Iced: Create a window with a height smaller than max screen size

I have an Application implementation which creates a Container::new(Image::new("some_image_ex.jpg")) in iced. I am trying to find a way to create the window so that the window will be the height of the image unless the height is greater than the screen size.

Example: The user opens an image that creates a container that is 1000px by 2000px and the user's screen resolution is 1920x1080, I would like to set the Container's height to 1080 (and then scale the width of the image appropriately).

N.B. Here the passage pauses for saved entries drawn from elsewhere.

(** * instructlab.schema: taxonomy qna.yaml parsing

    A shallow embedding of [src/instructlab/schema/__init__.py] and
    [src/instructlab/schema/taxonomy.py].

    Python objects that the module mutates (the [Taxonomy] entry, the parser's
    [yq_available] flag, the [lru_cache] of [_load_schema]) are threaded
    explicitly.  Everything the module reaches outside itself (the file
    system, the YAML decoder, the yamllint and yq executables, the JSON
    Schema engine) is a field of the record [World]; what the module sends to
    the outside (standard output, log records, subprocess invocations, schema
    file reads) is recorded, in order, in a trace of [event]s.

    Strings are sequences of ASCII characters; a Python [int] is a [Z]; a
    value that is only formatted into a message ([line], [col], the
    [message_args]) is given by its [str()] rendering.  The path given to
    [parse] is the resolved absolute path.  One parser object is followed;
    other parser objects appear as callers of the cache that they share
    with it. *)

From Stdlib Require Import ZArith List String Ascii Bool Arith Lia.
From Stdlib Require Import DecimalString SpecFloat Permutation Sorted.
Import ListNotations.

Set Warnings "-register-all".
Open Scope list_scope.
Open Scope string_scope.

(** ** Python built-ins used by the module *)

Module Py.

(** [str.isspace] on one ASCII character: TAB..CR, FS..US and SPACE. *)
Definition is_space (c : ascii) : bool :=
  let n := nat_of_ascii c in
  (Nat.leb 9 n && Nat.leb n 13) || (Nat.leb 28 n && Nat.leb n 32).

Definition is_digit (c : ascii) : bool :=
  let n := nat_of_ascii c in Nat.leb 48 n && Nat.leb n 57.

Definition digit_value (c : ascii) : Z := Z.of_nat (nat_of_ascii c - 48).

Fixpoint all_digits (s : string) : bool :=
  match s with
  | EmptyString => true
  | String c r => is_digit c && all_digits r
  end.

(** [s.isdigit()]: non-empty and made of decimal digits only. *)
Definition isdigit (s : string) : bool :=
  match s with
  | EmptyString => false
  | String _ _ => all_digits s
  end.

(** White space for the C library, which is what [int] skips: TAB..CR and
    SPACE. *)
Definition is_c_space (c : ascii) : bool :=
  let n := nat_of_ascii c in
  (Nat.leb 9 n && Nat.leb n 13) || Nat.eqb n 32.

Fixpoint lstrip_with (space : ascii -> bool) (s : string) : string :=
  match s with
  | EmptyString => EmptyString
  | String c r => if space c then lstrip_with space r else s
  end.

Fixpoint rstrip_with (space : ascii -> bool) (s : string) : string :=
  match s with
  | EmptyString => EmptyString
  | String c r =>
      match rstrip_with space r with
      | EmptyString => if space c then EmptyString else String c EmptyString
      | r' => String c r'
      end
  end.

(** [s.lstrip()] and [s.strip()] for a [str] *)
Definition lstrip (s : string) : string := lstrip_with is_space s.

Definition strip (s : string) : string := rstrip_with is_space (lstrip_with is_space s).

(** Value of a run of decimal digits, most significant first. *)
Fixpoint digits_value (acc : Z) (s : string) : Z :=
  match s with
  | EmptyString => acc
  | String c r => digits_value (10 * acc + digit_value c) r
  end.

(** The digit part of a decimal integer literal: one or more digits, single
    underscores allowed between two digits.  [after_digit] tells whether
    the previous character was a digit. *)
Fixpoint int_digits (after_digit : bool) (acc : Z) (s : string) : option Z :=
  match s with
  | EmptyString => if after_digit then Some acc else None
  | String c r =>
      if is_digit c then int_digits true (10 * acc + digit_value c) r
      else if Ascii.eqb c "_" && after_digit then int_digits false acc r
      else None
  end.

(** [sys.int_max_str_digits] as the interpreter starts with it: [int] raises
    [ValueError] for a literal that has more digits. *)
Definition int_max_str_digits : nat := 4300.

Fixpoint count_digits (s : string) : nat :=
  match s with
  | EmptyString => 0
  | String c r => (if is_digit c then 1 else 0) + count_digits r
  end.

(** A decimal integer literal as [int] reads it (base 10): white space around
    it is skipped, one sign is accepted, and the digits, leading zeros
    included, are at most [int_max_str_digits]; [None] stands for
    [ValueError]. *)
Definition int_literal (space : ascii -> bool) (s : string) : option Z :=
  if Nat.ltb int_max_str_digits (count_digits s) then None
  else
    match rstrip_with space (lstrip_with space s) with
    | String c r =>
        if Ascii.eqb c "-" then option_map Z.opp (int_digits false 0 r)
        else if Ascii.eqb c "+" then int_digits false 0 r
        else int_digits false 0 (String c r)
    | EmptyString => None
    end.

(** [int(s)] for a [str], and for a [bytes].  For a [str] of ASCII characters
    [int] skips the white space of the C library, as it does for [bytes]:
    the separators FS, GS, RS and US, which [str.isspace] and [str.strip]
    count as white space, are not skipped, and make the literal invalid. *)
Definition int_of_str (s : string) : option Z := int_literal is_c_space s.

Definition int_of_bytes (s : string) : option Z := int_literal is_c_space s.

(** [str(n)] for an [int]. *)
Definition str_of_int (z : Z) : string := NilZero.string_of_int (Z.to_int z).

Fixpoint drop (n : nat) (s : string) : string :=
  match n, s with
  | O, _ => s
  | S _, EmptyString => EmptyString
  | S n', String _ r => drop n' r
  end.

(** [s[-n:]] for [n > 0]: the last [n] characters, all of [s] when it is
    shorter. *)
Definition last_chars (n : nat) (s : string) : string :=
  drop (String.length s - n) s.

(** [s[1:]] *)
Definition tail (s : string) : string := drop 1 s.

(** Whether [%s] and [%%] are the only directives of [message], as in the
    messages of the module. *)
Fixpoint plain_format (message : string) : bool :=
  match message with
  | EmptyString => true
  | String c r =>
      if Ascii.eqb c "%" then
        match r with
        | String d r' => (Ascii.eqb d "s" || Ascii.eqb d "%") && plain_format r'
        | EmptyString => false
        end
      else plain_format r
  end.

(** [message % args] with [args] a tuple, for a message whose only
    directives are [%s], which consumes one argument (given here by its
    [str()] rendering), and [%%].  [None] stands for the [TypeError] that the
    operator raises for too few arguments and for arguments left over.
    (What the operator does with other directives is not computed here: see
    [Taxonomy.interpolate].) *)
Fixpoint percent_format (message : string) (args : list string) : option string :=
  match message with
  | EmptyString => match args with [] => Some EmptyString | _ :: _ => None end
  | String c r =>
      if Ascii.eqb c "%" then
        match r with
        | String d r' =>
            if Ascii.eqb d "s" then
              match args with
              | a :: args' => option_map (append a) (percent_format r' args')
              | [] => None
              end
            else if Ascii.eqb d "%" then
              option_map (String "%") (percent_format r' args)
            else None
        | EmptyString => None
        end
      else option_map (String c) (percent_format r args)
  end.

 fn view(&mut self) -> Element<Message> {
        use image::{GenericImageView, ImageFormat};
        let im = image::open(&std::path::Path::new("resources/2.jpg")).unwrap();
        let (width, height) = im.dimensions();

        let img = Image::new("resources/2.jpg")
            .height(Length::Fill)
            .width(Length::Fill);

        // .width should be smaller than the screens max height if height > max height
        Container::new(img)
            .width(Length::Fill)
            .height(Length::Fill)
            .center_x()
            .center_y()
            .into()
    }

Not sure about Iced exactly, but for Winit (which I baselessly assume you're using), you can go through the Window to get a MonitorHandle, which will tell the resolution of the monitor and it's DPI scaling factor (on some systems). But I think in general, you'll have some trouble getting a good size, because it's hard to account for how the user is using the screen unless you actually do a fullscreen transition. E.g., Windows has a task bar, and if you don't account for that, your window will probably be too big if you use the screen resolution.

What I usually do is have a setting that the user can just configure as a max window size, and pick a sane default. I would be curious to hear if there's actually something better to do.

Thanks for your response, it's given me some things to think about. I have noticed that other software behaves in the way I've described and do account for the taskbar (on win10). I guess I will keep looking.